Nightmare in Berlin is closely based on his life with his wife in the closing days of the war and a year or so on. Like the lead character, Doll (ok the name irritated me), Fallada was made mayor of a small town by Russians and his wife was a heroin user.
Doll encounters lots of ex-Nazi party members but nobody will admit they liked Hitler. Doll and his wife return to Berlin but there old apartment is occupied by others. They seek medical help in a broken down system. Everyone in the book desperately wants American cigarettes. Everybody drinks heavily and seeks drugs to dull the pain.
Berlin truly is a nightmare City. Everyone is constantly hungry, everyone is crooked.
The Review in The Guardian said this was a very poorly translated book. The reviewer laughs at the work of the translator.
Start Fallada with Everyman Dies Alone then decide if you want to read more.

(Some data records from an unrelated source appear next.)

(* ===== verification/ReorderSpec.v ===== *)
(** * The reorder buffer delivers in order

    An abstract queue keyed by unbounded sequence numbers, the refinement of
    the sixteen-slot buffer to it, and what follows for the application: every
    frame is delivered at most once and in sequence number order. *)
From Stdlib Require Import Sorting.Sorted.
From S2P Require Import Prelude PoolInterface Reorder.
Export Reorder.

Module ReorderSpec.

(** ** The abstract queue *)
(** A frame as the application sees it. *)
Abbreviation Frame A := (list Z * option A)%type.
(** What waits at a position: a frame, or only the mark that nothing will be
    delivered there (a placeholder may stay under a frame). *)
Abbreviation waiting A := (option (list Z * option A) * bool)%type.

Section Abstract.
Context {A : Type}.

Record AbsRe := mkAbsRe { ar_next : Z; ar_pending : gmap Z (waiting A) }.

Definition frames_of (pos : Z) (w : waiting A) : list (Z * Frame A) :=
  match w.1 with Some f => [(pos, f)] | None => [] end.

Fixpoint abs_flush (n : nat) (a : AbsRe) : AbsRe * list (Z * Frame A) :=
  match n with
  | O => (a, [])
  | S n' =>
      match ar_pending a !! ar_next a with
      | None => (a, [])
      | Some w =>
          let (a', out) := abs_flush n' (mkAbsRe (ar_next a + 1) (delete (ar_next a) (ar_pending a))) in
          (a', frames_of (ar_next a) w ++ out)
      end
  end.

Definition abs_advance (a : AbsRe) : AbsRe * list (Z * Frame A) :=
  abs_flush 16 (mkAbsRe (ar_next a + 1) (ar_pending a)).

(** Everything that waits, in order. *)
Definition abs_window (a : AbsRe) : list (Z * Frame A) :=
  concat ((fun k => match ar_pending a !! (ar_next a + Z.of_nat k) with
                    | Some w => frames_of (ar_next a + Z.of_nat k) w
                    | None => []
                    end) <$> seq 0 16).

(** The signed distance of [sn] from the next expected number. *)
Definition distance (sn : Z) (a : AbsRe) : Z := i32 (u32 (sn - u32 (ar_next a))).

(** [ok] tells whether a buffer could be had. *)
Definition abs_enqueue (ok : bool) (sn : Z) (data : option (Frame A)) (a : AbsRe) : AbsRe * list (Z * Frame A) :=
  let delta := distance sn a in
  let pos := ar_next a + delta in
  let old : option (waiting A) := ar_pending a !! pos in
  let placed : waiting A := (None, true) in
  if delta <? 0 then (a, [])
  else
    match data with
    | None =>
        if delta =? 0 then abs_advance a
        else if delta <? 16 then
          match old with
          | Some (Some _, _) => (a, [])
          | _ => (mkAbsRe (ar_next a) (<[pos := placed]> (ar_pending a)), [])
          end
        else (a, [])
    | Some f =>
        if delta =? 0 then let (a', out) := abs_advance a in (a', (pos, f) :: out)
        else if 16 <=? delta then (mkAbsRe (pos + 1) ∅, abs_window a ++ [(pos, f)])
        else
          let mark := match old with Some (_, b) => b | None => false end in
          let filled : waiting A := (Some f, mark) in
          if ok then (mkAbsRe (ar_next a) (<[pos := filled]> (ar_pending a)), [])
          else (mkAbsRe (ar_next a) (if mark then <[pos := placed]> (ar_pending a)
                                     else delete pos (ar_pending a)), [(pos, f)])
    end.

(** Nothing waits outside the window. *)
Definition in_window (a : AbsRe) : Prop :=
  forall p w, ar_pending a !! p = Some w -> ar_next a < p < ar_next a + 16.

(** ** What the queue guarantees *)

(** Deliveries are increasing and lie in [lo, hi). *)
Definition increasing (lo hi : Z) (out : list (Z * Frame A)) : Prop :=
  StronglySorted (fun x y => x.1 < y.1) out /\ Forall (fun x => lo <= x.1 < hi) out.

Lemma increasing_nil lo hi : increasing lo hi [].
Proof. split; constructor. Qed.
Lemma increasing_weaken lo hi lo' hi' out : increasing lo hi out -> lo' <= lo -> hi <= hi' -> increasing lo' hi' out.
Proof. intros [Hs Hf] Hl Hh. split; [done|]. eapply Forall_impl; [exact Hf|]. cbn. lia. Qed.
Lemma increasing_app lo mid hi o1 o2 :
  increasing lo mid o1 -> increasing mid hi o2 -> lo <= mid -> mid <= hi -> increasing lo hi (o1 ++ o2).
Proof.
  intros [Hs1 Hf1] [Hs2 Hf2] Hlm Hmh. split.
  - clear Hlm Hmh. induction Hs1 as [|x o1 Hs1 IH Hx]; [done|]. inversion_clear Hf1 as [|?? Hx1 Hf1'].
    cbn [app]. constructor; [by apply IH|]. apply Forall_app. split; [done|].
    eapply Forall_impl; [exact Hf2|]. cbn. lia.
  - apply Forall_app. split; (eapply Forall_impl; [eassumption|]); cbn; lia.
Qed.
Lemma increasing_one pos (f : Frame A) : increasing pos (pos + 1) [(pos, f)].
Proof. split; repeat constructor; cbn; lia. Qed.
Lemma increasing_frames pos w : increasing pos (pos + 1) (frames_of pos w).
Proof. unfold frames_of. destruct w.1; [apply increasing_one|apply increasing_nil]. Qed.

Lemma flush_increasing n a : ar_next a <= ar_next (abs_flush n a).1 /\
  increasing (ar_next a) (ar_next (abs_flush n a).1) (abs_flush n a).2.
Proof.
  revert a. induction n as [|n IH]; intros a; cbn [abs_flush].
  { split; [cbn; lia|apply increasing_nil]. }
  destruct (ar_pending a !! ar_next a) as [w|]; [|split; [cbn; lia|apply increasing_nil]].
  specialize (IH (mkAbsRe (ar_next a + 1) (delete (ar_next a) (ar_pending a)))).
  destruct (abs_flush n _) as [a' out]. cbn [fst snd ar_next] in *. destruct IH as [Hle Hi].
  split; [lia|]. eapply increasing_app; [apply increasing_frames|exact Hi|lia|lia].
Qed.

Lemma window_increasing a n j :
  increasing (ar_next a + Z.of_nat j) (ar_next a + Z.of_nat (j + n))
    (concat ((fun k => match ar_pending a !! (ar_next a + Z.of_nat k) with
                       | Some w => frames_of (ar_next a + Z.of_nat k) w
                       | None => []
                       end) <$> seq j n)).
Proof.
  revert j. induction n as [|n IH]; intros j; [apply increasing_nil|]. cbn [seq fmap list_fmap concat].
  eapply (increasing_app _ (ar_next a + Z.of_nat (S j))); [| |lia|lia].
  - destruct (_ !! _) as [w|]; [|apply increasing_nil].
    eapply increasing_weaken; [apply increasing_frames|lia|lia].
  - replace (j + S n)%nat with (S j + n)%nat by lia. apply IH.
Qed.

Lemma abs_window_increasing a : increasing (ar_next a) (ar_next a + 16) (abs_window a).
Proof.
  pose proof (window_increasing a 16 0) as Hw. unfold abs_window. rewrite Z.add_0_r in Hw. exact Hw.
Qed.

Lemma advance_increasing a : ar_next a + 1 <= ar_next (abs_advance a).1 /\
  increasing (ar_next a + 1) (ar_next (abs_advance a).1) (abs_advance a).2.
Proof. unfold abs_advance. exact (flush_increasing 16 (mkAbsRe (ar_next a + 1) (ar_pending a))). Qed.

(** ** Nothing is made up and nothing is delivered twice *)
Definition conc (x : Z * Frame A) : delivery A := (u32 x.1, x.2.1, x.2.2).
Definition frame_list (pos : Z) (o : option (Frame A)) : list (delivery A) := match o with Some f => [conc (pos, f)] | None => [] end.
Definition waiting_frames (m : gmap Z (waiting A)) : list (delivery A) :=
  omap (fun x : Z * waiting A => (fun f => conc (x.1, f)) <$> x.2.1) (map_to_list m).

Lemma frames_of_frames pos (w : waiting A) : conc <$> frames_of pos w = frame_list pos w.1.
Proof. unfold frames_of, frame_list. by destruct w.1. Qed.
Lemma waiting_delete m k w : m !! k = Some w -> waiting_frames m ≡ₚ frame_list k w.1 ++ waiting_frames (delete k m).
Proof.
  intros Hk. unfold waiting_frames. rewrite <- (map_to_list_delete m k w) by done. cbn. by destruct w.1.
Qed.
Lemma waiting_delete_sub m k : waiting_frames (delete k m) ⊆+ waiting_frames m.
Proof.
  destruct (m !! k) as [w|] eqn:Hk; [|by rewrite delete_id].
  rewrite (waiting_delete m k w) by done. by apply submseteq_inserts_l.
Qed.
Lemma waiting_insert m k (w : waiting A) : waiting_frames (<[k := w]> m) ⊆+ frame_list k w.1 ++ waiting_frames m.
Proof.
  rewrite (waiting_delete _ k w) by apply lookup_insert_eq. apply submseteq_skips_l. rewrite delete_insert_eq.
  apply waiting_delete_sub.
Qed.

(** What a step puts out and keeps comes from what waited and what came in,
    under the same numbers. *)
Definition conserves (a : AbsRe) (new : list (delivery A)) (a' : AbsRe) (out : list (Z * Frame A)) : Prop :=
  (conc <$> out) ++ waiting_frames (ar_pending a') ⊆+ new ++ waiting_frames (ar_pending a).
Lemma conserves_trans a n1 a1 o1 n2 a2 o2 :
  conserves a n1 a1 o1 -> conserves a1 n2 a2 o2 -> conserves a (n1 ++ n2) a2 (o1 ++ o2).
Proof.
  unfold conserves. intros H1 H2. rewrite fmap_app, <- app_assoc. etrans; [apply submseteq_skips_l, H2|].
  rewrite (app_assoc (conc <$> o1)), (Permutation_app_comm (conc <$> o1)), <- app_assoc. etrans; [apply submseteq_skips_l, H1|].
  by rewrite (app_assoc n2), (Permutation_app_comm n2).
Qed.

Lemma conserves_more a new : conserves a new a [].
Proof. unfold conserves. by apply submseteq_inserts_l. Qed.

Bio Data from Melville House
“Before WWII, German writer Hans Fallada's novels were international bestsellers, on a par with those of his countrymen Thoman Mann and Herman Hesse. In America, Hollywood even turned his first big novel, Little Man, What Now? into a major motion picture
Learning the movie was made by a Jewish producer, however, the Nazis blocked Fallada's work from foreign rights sales, and began to pay him closer attention. When he refused to join the Nazi party he was arrested by the Gestapo--who eventually released him, but thereafter regularly summoned him for "discussions" of his work.
However, unlike Mann, Hesse, and others, Fallada refused to flee to safety, even when his British publisher, George Putnam, sent a private boat to rescue him. The pressure took its toll on Fallada, and he resorted increasingly to drugs and alcohol for relief. Not long after Goebbels ordered him to write an anti-Semitic novel he snapped and found himself imprisoned in an asylum for the "criminally insane"--considered a death sentence under Nazi rule. To forestall the inevitable, he pretended to write the assignment for Goebbels, while actually composing three encrypted books--including his tour de force novel The Drinker--in such dense code that they were not deciphered until long after his death.
Fallada outlasted the Reich and was freed at war's end. But he was a shattered man. To help him recover by putting him to work, Fallada's publisher gave him the Gestapo file of a simple, working-class couple who had resisted the Nazis. Inspired, Fallada completed Every Man Dies Alone in just twenty-four days.”